Hey @rpt, good to hear that you are still around and well by the sounds of it !
I don’t have the R5 but all reports seem to suggest that EF lenses work perfectly well on it via the Canon adapter.


----------



## dolina (Jan 1, 2021)

Yes. buy


----------



## YuengLinger (Jan 1, 2021)

If you can afford it, go with the amazing sensor on the R5. My ef 35mm 1.4L II AF's better than it did on my 5DIV in all respects--incredibly fast and accurate. My ef 100mm f/2.8L IS Macro works great too and is sharp enough for me with that 45 MP sensor. Both these lenses feel right ergonomically. 
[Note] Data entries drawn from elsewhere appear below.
(** How the pipeline goes on once the transaction [tx] is built: the
    effects after the simulation call, and the outcome. *)
Inductive after_build (w : World) (tx : Tx) : list Effect → Result SendResponse → Prop :=
| simulation_throws e :
    server_simulateTransaction w tx = Throw e →
    after_build w tx [] (Throw e)
| simulation_refuses msg :
    server_simulateTransaction w tx = Ok (SimulationError msg) →
    after_build w tx [] (Throw (Error ("Simulation Failed: " +:+ msg)))
| assembly_throws data e :
    server_simulateTransaction w tx = Ok (SimulationSuccess data) →
    assembleTransaction w tx (SimulationSuccess data) = Throw e →
    after_build w tx [] (Throw e)
| signature_throws data preparedXdr e :
    server_simulateTransaction w tx = Ok (SimulationSuccess data) →
    assembleTransaction w tx (SimulationSuccess data) = Ok preparedXdr →
    signTransaction w preparedXdr = Throw e →
    after_build w tx [SignTransaction preparedXdr] (Throw e)
| signed_unreadable data preparedXdr signedXdr e :
    server_simulateTransaction w tx = Ok (SimulationSuccess data) →
    assembleTransaction w tx (SimulationSuccess data) = Ok preparedXdr →
    signTransaction w preparedXdr = Ok signedXdr →
    TransactionBuilder_fromXDR w signedXdr = Throw e →
    after_build w tx [SignTransaction preparedXdr] (Throw e)
| transaction_sent data preparedXdr signedXdr signedTx :
    server_simulateTransaction w tx = Ok (SimulationSuccess data) →
    assembleTransaction w tx (SimulationSuccess data) = Ok preparedXdr →
    signTransaction w preparedXdr = Ok signedXdr →
    TransactionBuilder_fromXDR w signedXdr = Ok signedTx →
    after_build w tx [SignTransaction preparedXdr; SendTransaction signedTx]
      (server_sendTransaction w signedTx).
Lemma is_ascii_mapped_ok (mem : list byte) (q n : nat) :
  q + n <= List.length mem ->
  is_ascii (mapped mem q) n
  = (map Load (seq q (Nat.min n (S (ascii_run (view mem q n))))),
     Val (all_ascii (view mem q n))).
Proof.
  intros H. unfold is_ascii. rewrite is_ascii_from_mapped by lia.
  now rewrite Nat.add_0_r.
Qed.

Lemma all_ascii_run (bs : list byte) :
  all_ascii bs = (ascii_run bs =? List.length bs) /\ ascii_run bs <= List.length bs.
Proof.
  induction bs as [|b bs [IH1 IH2]]; [split; reflexivity|].
  cbn [all_ascii forallb ascii_run List.length].
  destruct (isascii (char_of_byte b)); cbn [andb].
  - split; [exact IH1 | lia].
  - split; [reflexivity | lia].
Qed.

(** X12. [is_ascii] stops at the first byte that is not 7-bit: over a run
    of [n] bytes inside the mapping, of which the first [k] are 7-bit and
    the next one (if any) is not, it loads the bytes at offsets
    [0 .. min n (k + 1)) of the run, in order, once each, and answers
    whether [k = n]; no byte after the offending one is looked at. *)
Theorem is_ascii_stops_at_first_high_byte (mem : list byte) (q n : nat) :
  q + n <= List.length mem ->
  is_ascii (mapped mem q) n
  = (map Load (seq q (Nat.min n (S (ascii_run (view mem q n))))),
     Val (ascii_run (view mem q n) =? n))
  /\ ascii_run (view mem q n) <= n.
Proof.
  intros H. rewrite is_ascii_mapped_ok by lia.
  destruct (all_ascii_run (view mem q n)) as [E B].
  rewrite view_length in * by lia. now rewrite E.
Qed.

Lemma is_ascii_stops_at_first_high_byte_witness :
  is_ascii (mapped [x41; x42; xe9; x43; x44] 0) 5
  = (map Load [0; 1; 2], Val false).
Proof.
  apply (is_ascii_stops_at_first_high_byte [x41; x42; xe9; x43; x44] 0 5).
  simpl. lia.
Defined.

(** ** Chunks other than LIST *)

Lemma memcmp_eq_lit_view_neq mem it (lit : list byte) :
  it + 4 <= List.length mem -> List.length lit = 4 ->
  view mem it 4 <> lit -> memcmp_eq lit (view mem it 4) 4 = false.
Proof.
  intros H Hl Hne. destruct (memcmp_eq lit (view mem it 4) 4) eqn:E; [|reflexivity].
  unfold memcmp_eq in E. apply bytes_eqb_eq in E.
  rewrite !firstn_all2 in E by (rewrite ?view_length; lia). congruence.
Qed.

(** The run of the walker over a chunk that is not a LIST and lies inside
    the view. *)
Lemma walk_subchunk_plain
    (mem : list byte) (fuel e it : nat) (buf : list byte) (sc : Z) :
  e <= List.length mem ->
  it + 8 + N.to_nat (uint_le (view mem (it + 4) 4)) <= e ->
  all_ascii (view mem it 4) = true ->
  view mem it 4 <> list_byte_of_string "LIST" ->
  walk_subchunk mem fuel e (it, buf, sc)
  = (map Load (seq it 4) ++ map Load (seq (it + 4) 4)
     ++ [Stdout ("[SubChunk" ++ fmt_d (sc + 1) ++ "Id: '"
                 ++ fmt_s_prec 4 (view mem it 4) ++ "', ")%string;
         Stdout ("size: " ++ fmt_u (uint_le (view mem (it + 4) 4)) ++ ", ")%string]
     ++ map Load
          (seq (it + 8)
             (Nat.min (N.to_nat (uint_le (view mem (it + 4) 4)))
                (S (ascii_run (view mem (it + 8)
                                 (N.to_nat (uint_le (view mem (it + 4) 4))))))))
     ++ (if all_ascii (view mem (it + 8) (N.to_nat (uint_le (view mem (it + 4) 4))))
         then print_raw_events (it + 8)
                (view mem (it + 8) (N.to_nat (uint_le (view mem (it + 4) 4))))
         else [Stdout "..."])
     ++ [Stdout ("]" ++ nl)%string],
     Val (it + 8 + N.to_nat (uint_le (view mem (it + 4) 4)),
          view mem it 4 ++ skipn 4 buf, (sc + 1)%Z)).
Proof.
  intros He Hf Ha Hne. unfold walk_subchunk.
  rewrite read_or_fail_ok by lia. norm. cbv beta iota.
  rewrite is_ascii_local by (rewrite length_app, view_length; lia).
  rewrite firstn_view_app, memcmp_eq_view_app_r, fmt_s_prec_view_app, Ha by lia.
  norm. cbn [negb].
  rewrite read_or_fail_ok by lia. norm. cbv beta iota.
  rewrite fresh_object_rest. replace (it + 4 + 4) with (it + 8) by lia.
  rewrite remaining_read_ok by lia. norm.
  destruct (N.ltb_spec (N.of_nat (e - (it + 8))) (uint_le (view mem (it + 4) 4)));
    [lia|].
  norm. rewrite memcmp_eq_lit_view_neq by (auto; lia).
  rewrite is_ascii_mapped_ok by lia. norm.
  destruct (all_ascii (view mem (it + 8) (N.to_nat (uint_le (view mem (it + 4) 4))))).
  - rewrite print_raw_ok by lia. norm. unfold ret.
    rewrite !emit_emit, !emit_pair, <- ?app_assoc, app_nil_r. reflexivity.
  - norm. unfold ret.
    rewrite !emit_emit, !emit_pair, <- ?app_assoc, app_nil_r. reflexivity.
Qed.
I did sell my ef 70-200mm f/2.8L IS II when I had the R, because the adapter and the lack of a thumb-joystick for AF points really made the lens feel awkward in portrait orientation. Really awkward trying to zoom. I can't say if that would be improved on the R5, but my hands are quite small, so others may have never noticed any issue. Certainly worth trying for yourself when you do get the R5!


----------



## AlanF (Jan 1, 2021)

rpt said:


> Hi, so I am seriously considering purchasing the R5. I want a "larger than 20MP" camera. I have the 5D3 and the 7D2. I have used both for a while and now I think I need to upgrade. I had briefly considered the R6 but decided to go with the R5. I am going to be selling off my 7D2 with it's kit lens and keep the 5D3 with it's kit lens for a bit. Eventually I'll flog it too. I intend to keep my EF lens set for now - so that includes my 100-400 F4, 70-200 F2.8, 100 F2.8 macro.
> 
> I have the following questions:
> 
> ...


There is no 100-400 f4. Do you mean the 100-400mm f/5.6 or the 200-400mm f/4? If it's the 100-400, it's excellent.


----------



## rpt (Jan 1, 2021)

Sporgon said:


> Hey @rpt, good to hear that you are still around and well by the sounds of it !
> I don’t have the R5 but all reports seem to suggest that EF lenses work perfectly well on it via the Canon adapter.


Thanks.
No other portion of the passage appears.